[Records from a data collection]
(** C15: of the copies of its data that race over the channels, a connection receives
    those of one channel, in order: its downlink if it has one, else its pair's, else
    the channel of the first frame. *)
Theorem client_receives_one_downlink w connID st c b frames :
  receiving w connID st c b -> Forall (fun f => chOK (fst f)) frames ->
  exists w', receiveAll connID frames w = (w', Ret tt)
    /\ cp_tcps (w_pool w') !! c
       = Some (mkClientTCP (b ++ concat (map snd
           (filter (fun f => fst f = streamChannel w st frames) frames))) false).
Proof.
  intros Hw Hf. destruct frames as [|[ch data] frames].
  - exists w. split; [done|]. cbn. rewrite app_nil_r. apply (rv_open _ _ _ _ _ Hw).
  - apply Forall_cons in Hf as [Hch Hf]. cbn [streamChannel].
    destruct (receiving_frame w connID st c b ch data Hw Hch) as (w1 & E & H1 & Eh).
    set (d := electedDownlink w st ch) in *. assert (0 < d) as Hd.
    { unfold d, electedDownlink, chOK in *. cbn in Hch. repeat case_match; lia. }
    destruct (receiving_chosen frames w1 connID (st <| st_downlink := d |>) c _ H1 Hd Hf) as (w2 & E2 & H2).
    exists w2. unfold receiveAll. cbn [forEach fst snd]. unfold bind. rewrite E. split; [exact E2|].
    rewrite (rv_open _ _ _ _ _ H2), filter_cons. cbn [fst].
    change (st_downlink (st <| st_downlink := d |>)) with d.
    destruct (Z.eqb_spec d ch) as [Eq|Hne].
    + rewrite decide_True by done. cbn [map concat]. by rewrite app_assoc.
    + rewrite decide_False by congruence. by rewrite app_nil_r.
Qed.

(** The connection of [demoDial], before any data; the pair's downlink is channel 2. *)
Definition demoFrames : list (Z * bytes) :=
  [(1, lit "x"); (2, lit "he"); (1, lit "he"); (2, lit "llo")].

Definition connAt connID w : clientConnState := default newConnState (conns w !! connID).
Lemma connAt_some connID w : isSome (conns w !! connID) = true -> conns w !! connID = Some (connAt connID w).
Proof. unfold connAt. by destruct (conns w !! connID). Qed.
(* ===== verification/ClientDials.v ===== *)
(** Dials of the client: the choice of channels of a warm-up, a dial without
    channels, and reverse dials. *)

From S2P Require Import Prelude Outcome Protocol GoStrings Config Channels PairWarmer PairWarmerInv ClientNet ClientState ClientPool ClientInv ClientReverse ClientHandler ClientDialer ClientSystem ClientSpecs.
Import Config.Client.

Implicit Types (w : Client) (connID : bytes) (r : revid).

(** ** Warm-ups *)


(** ** A dial without channels *)

(** a dial for which no channel is up is no error: the connection is dropped from
    the table and a stream without one is returned at once, whatever happens. *)
Theorem dial_without_channels uuid target w :
  hasWarmer w = false -> liveIdxs (cp_net (w_pool w)) = [] -> conns w !! uuid = None ->
  target <> PrebindTarget ->
  exists w' d, dialBegin uuid target w = (w', Ret d)
    /\ conns w' !! pd_connID d = None
    /\ forall ev, exists w'' i, dialEnd d ev w' = (w'', Ret (inr i)).
Proof.
  intros Hw Hl Hc Ht. unfold dialBegin, bind at 1, acquireForDial. rewrite Hw.
  unfold bind at 1, get at 1. cbn [dialConnID mbind option_bind].
  unfold bind at 1, openTCP at 1, bind at 1, openTCP at 1. set (w1 := updP _ (updP _ w)).
  unfold bind at 1, registerAndBroadcastTCPWithPair, bind at 1, modify at 1, bind at 1, get at 1.
  set (c := fresh (dom (cp_tcps (w_pool w)))). set (w2 := registerTCP uuid target (Some c) socks5 w1).
  assert (conns w1 = conns w) as Ec1 by done.
  destruct (registerTCP_lookup uuid target (Some c) socks5 w1) as (st & Est & Ep & Es & Et);
    [by rewrite Ec1|]. fold w2 in Est. set (msg := EncodeMessage _ _ _ _).
  assert (broadcast msg w2 = (w2, Ret 0)) as Eb.
  { unfold broadcast, net, zoom, broadcastWrite, bind, get. change (cp_net (w_pool w2)) with (cp_net (w_pool w)).
    rewrite Hl. cbn. unfold updP. change (cp_net (w_pool w)) with (cp_net (w_pool w2)).
    clearbody w2. destruct w2 as [p]. cbn. by destruct p. }
  unfold broadcastRequest, bind at 1. rewrite Eb. cbn [Z.eqb].
  rewrite Unregister_unfold, Est. destruct (st_closed st) eqn:Hcl.
  { exfalso. revert Est. unfold w2, registerTCP, newSignal. rewrite Ec1, Hc. cbn [default].
    unfold conns. cbn. rewrite lookup_insert_eq. intros [= <-]. discriminate Hcl. }
  rewrite bool_decide_false, Es, Ep by (by rewrite Et). cbn [releasePair].
  set (w3 := closeTCPopt _ _). assert (conns w3 !! uuid = None) as Hn.
  { unfold w3. rewrite (sc_conns _ _ (closeTCPopt_core _ _)), conns_setConns. apply lookup_delete_eq. }
  unfold bind, get, ret. rewrite Hn. cbn.
  eexists _, _. split; [done|]. split; [exact Hn|]. intros ev. eexists _, _. done.
Qed.

Definition idleClient : Client := newClient DefaultConfig [].

Lemma dial_without_channels_witness :
  exists w' d, dialBegin (lit "u1") (lit "example.org:443") idleClient = (w', Ret d)
    /\ conns w' !! pd_connID d = None
    /\ forall ev, exists w'' i, dialEnd d ev w' = (w'', Ret (inr i)).
Proof.
  apply (dial_without_channels (lit "u1") (lit "example.org:443") idleClient);
    [vm_compute; reflexivity|vm_compute; reflexivity|apply lookup_empty|discriminate].
Defined.

(** The notices of the two channels for the warm-up "k"; channel 1 is its uplink. *)
Definition racing : Client :=
  exec (handleSelectUplink 1 (lit "prebind-k") (PutUint32 1)) (after (OpWarmer (WoBegin (lit "k") [1; 2])) client1).
Definition raced : Client := exec (handleSelectUplink 2 (lit "prebind-k") (PutUint32 1)) racing.


(** ** Reverse dials *)

(** Computations that leave the sockets and the reverse connections alone. *)
Definition sameSocks w w' : Prop :=
  cp_tcps (w_pool w') = cp_tcps (w_pool w) /\ cp_revs (w_pool w') = cp_revs (w_pool w).
#[local] Instance sameSocks_preorder : PreOrder sameSocks.
Proof. split; [by split|]. intros ? ? ? [? ?] [? ?]. split; congruence. Qed.

Lemma sameSocks_net {A} (m : M ClientNet A) : moves sameSocks (net m).
Proof. intros w. unfold exec, net, zoom. by destruct (m _). Qed.

Lemma sameSocks_reverseSend r msg : moves sameSocks (reverseSend r msg).
Proof.
  apply moves_bind; [apply _|apply moves_get; apply _|]. intros [rc|]; [|apply moves_ret; apply _].
  destruct (0 <? _); (apply moves_bind; [apply _| |intros _; apply moves_ret; apply _]);
    intros w; apply sameSocks_net.
Qed.

Lemma sameSocks_sendClose r connID w rc :
  reverseAt r w = Some rc -> rc_conn rc = None \/ rc_closeOnce rc = true ->
  cp_tcps (w_pool (exec (sendReverseClose r connID) w)) = cp_tcps (w_pool w)
  /\ reverseAt r (exec (sendReverseClose r connID) w) = Some (rc <| rc_closeOnce := true |>).
Proof.
  intros Hr Hc. set (w1 := closeReverse r w).
  assert (cp_tcps (w_pool w1) = cp_tcps (w_pool w) /\ reverseAt r w1 = Some (rc <| rc_closeOnce := true |>))
    as [E1 E2].
  { unfold w1, closeReverse. unfold reverseAt in Hr |- *. rewrite Hr. destruct (rc_closeOnce rc) eqn:Eo.
    - split; [done|]. rewrite Hr. f_equal. by destruct rc; cbn in *; subst.
    - destruct Hc as [->|]; [|done]. cbn. split; [done|]. by rewrite lookup_alter_eq, Hr. }
  assert (moves sameSocks (do! reverseSend r (EncodeMessage MsgTCPClose connID [] []) in
    modify (removeReverseConn connID))) as Hm.
  { apply moves_bind; [apply _|apply sameSocks_reverseSend|]. intros _ w2. by split. }
  change (exec (sendReverseClose r connID) w) with (exec (do! reverseSend r (EncodeMessage MsgTCPClose connID [] [])
    in modify (removeReverseConn connID)) w1).
  destruct (Hm w1) as [Et Er]. unfold reverseAt in *. rewrite Et, Er. by split.
Qed.

(** a close that arrives while the target of a reverse connection is dialled is
    lost on the target: the connection dialled afterwards is open, and no later close
    closes it. *)
Theorem reverse_close_during_dial w r rc connID :
  reverseAt r w = Some rc -> rc_conn rc = None ->
  let w1 := exec (sendReverseClose r connID) w in
  let w2 := exec (reverseDialed r connID true) w1 in
  let w3 := exec (sendReverseClose r connID) w2 in
  exists c, (rc_conn <$> reverseAt r w3) = Some (Some c)
    /\ cp_tcps (w_pool w) !! c = None /\ cp_tcps (w_pool w3) !! c = Some (mkClientTCP [] false).
Proof.
  intros Hr Hc w1 w2 w3. destruct (sameSocks_sendClose r connID w rc Hr (or_introl Hc)) as [Et1 Er1].
  fold w1 in Et1, Er1. set (c := fresh (dom (cp_tcps (w_pool w1)))).
  assert (cp_tcps (w_pool w2) = <[c := mkClientTCP [] false]> (cp_tcps (w_pool w1))
    /\ reverseAt r w2 = Some (rc <| rc_closeOnce := true |> <| rc_conn := Some c |>)) as [Et2 Er2].
  { set (w1' := updRev r (fun rc => rc <| rc_conn := Some c |>) (openTCP w1).1).
    set (m := do! broadcast (EncodeMessage MsgConnStatus connID [byte_of_Z StatusOK] []) in
      modify (fun w => goReverse (GoReversePump r connID c) (goDone (GoDialReverse r connID) w))).
    assert (moves sameSocks m) as Hm
      by (apply moves_bind; [apply _|intros w0; apply sameSocks_net|intros _ w0; by split]).
    change w2 with (exec m w1'). destruct (Hm w1') as [Et Er]. rewrite Et. split; [done|].
    unfold reverseAt in *. rewrite Er. unfold w1'. cbn. by rewrite lookup_alter_eq, Er1. }
  destruct (sameSocks_sendClose r connID w2 _ Er2 (or_intror eq_refl)) as [Et3 Er3]. fold w3 in Et3, Er3.
  exists c. rewrite Er3. split; [done|]. rewrite Et3, Et2, lookup_insert_eq. split; [|done].
  rewrite <- Et1. apply not_elem_of_dom, is_fresh.
Qed.

(** A request of the server on the classic path. *)
Definition revCfg : Config := DefaultConfig <| EnableReverse := true |>.
Definition revClient : Client :=
  exec (handleReverseTCPConnect (fun t _ => t) 1 (lit "r1") (byte_of_Z 0 :: lit "10.0.0.1:80"))
    (newClient revCfg []).

Lemma reverse_close_during_dial_witness :
  let w1 := exec (sendReverseClose 1%positive (lit "r1")) revClient in
  let w2 := exec (reverseDialed 1%positive (lit "r1") true) w1 in
  let w3 := exec (sendReverseClose 1%positive (lit "r1")) w2 in
  exists c, (rc_conn <$> reverseAt 1%positive w3) = Some (Some c)
    /\ cp_tcps (w_pool revClient) !! c = None /\ cp_tcps (w_pool w3) !! c = Some (mkClientTCP [] false).
Proof.
  apply (reverse_close_during_dial revClient 1%positive
    (default (mkReverseConn [] [] [] 0 0 None false) (reverseAt 1%positive revClient)));
    vm_compute; reflexivity.
Defined.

**Task instructions:**
Scan the data above; copy every line where "reverseDialed" appears.

**Problem solution:**
  let w2 := exec (reverseDialed r connID true) w1 in
  let w2 := exec (reverseDialed 1%positive (lit "r1") true) w1 in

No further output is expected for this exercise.